▶ [PROBLEM DETAILS]: Beginning at the first line of the data, print each line exactly, stopping after the line that contains "strings and [cost_usd]".

====

(** * Session analytics of the Delta agent generator

    A shallow embedding of the two log analyzers of the repository,

    - [scripts/analyze_experience.py] (class [ExperienceAnalyzer]), and
    - [experience-analyzer/tools/basic_stats.py] (the simplified helper),

    together with the properties their specification states about them.

    Modelling conventions.
    - A record of the log is a JSON object following the schema of the
      specification: [action], [session_id] and [agent_type] are optional
      strings and [cost_usd] is an optional number.  A line that decodes
      to a JSON value other than an object is outside the model: the
      loaders append such a value as it is, and the aggregators, which
      call [get] on every record, raise on it.
    - Numbers are exact rationals ([Q]); Python's binary floating point
      rounding error is outside the model.  The values [NaN],
      [Infinity] and [-Infinity], which [json.loads] accepts as numbers,
      are modelled where they decide a result that is a count: in the
      cost categories ([Float]).
    - Python dictionaries whose iteration order is observable (the grouping
      tables and the result mappings) are insertion-ordered association
      lists; dictionaries of which only lookups, sizes and value counts are
      used (session outcomes, the resume counter) are [gmap]s. *)

From Stdlib Require Import QArith Ascii Sorted.
From stdpp Require Import gmap strings list fin_maps.

Close Scope Q_scope.
Open Scope string_scope.
Open Scope list_scope.

(** ** Python built-ins and the [statistics] module, on exact rationals *)

Module Py.

#[global] Instance Qle_dec (x y : Q) : Decision (x <= y)%Q :=
  Z.le_dec (Qnum x * QDen y)%Z (Qnum y * QDen x)%Z.
#[global] Instance Qlt_dec (x y : Q) : Decision (x < y)%Q :=
  Z.lt_dec (Qnum x * QDen y)%Z (Qnum y * QDen x)%Z.

(** [len(l)] as a number. *)
Definition len {A} (l : list A) : Q := inject_Z (Z.of_nat (length l)).

(** Nearest integer, ties to the even one. *)
Definition round_half_even (q : Q) : Z :=
  let n := Qnum q in
  let d := Z.pos (Qden q) in
  let f := (n `div` d)%Z in
  match (2 * (n `mod` d) ?= d)%Z with
  | Lt => f
  | Gt => (f + 1)%Z
  | Eq => if Z.even f then f else (f + 1)%Z
  end.

(** [round(q, ndigits)]. *)
Definition round (q : Q) (ndigits : nat) : Q :=
  let s := (10 ^ Z.of_nat ndigits)%Z in
  (round_half_even (q * inject_Z s) # Z.to_pos s)%Q.

(** [sum(l)]: left to right, starting from [0]. *)
Definition sum (l : list Q) : Q := foldl Qplus 0%Q l.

====

▶ [SOLUTION FOR THIS EXERCISE]:
(** * Session analytics of the Delta agent generator

    A shallow embedding of the two log analyzers of the repository,

    - [scripts/analyze_experience.py] (class [ExperienceAnalyzer]), and
    - [experience-analyzer/tools/basic_stats.py] (the simplified helper),

    together with the properties their specification states about them.

    Modelling conventions.
    - A record of the log is a JSON object following the schema of the
      specification: [action], [session_id] and [agent_type] are optional
      strings and [cost_usd] is an optional number.  A line that decodes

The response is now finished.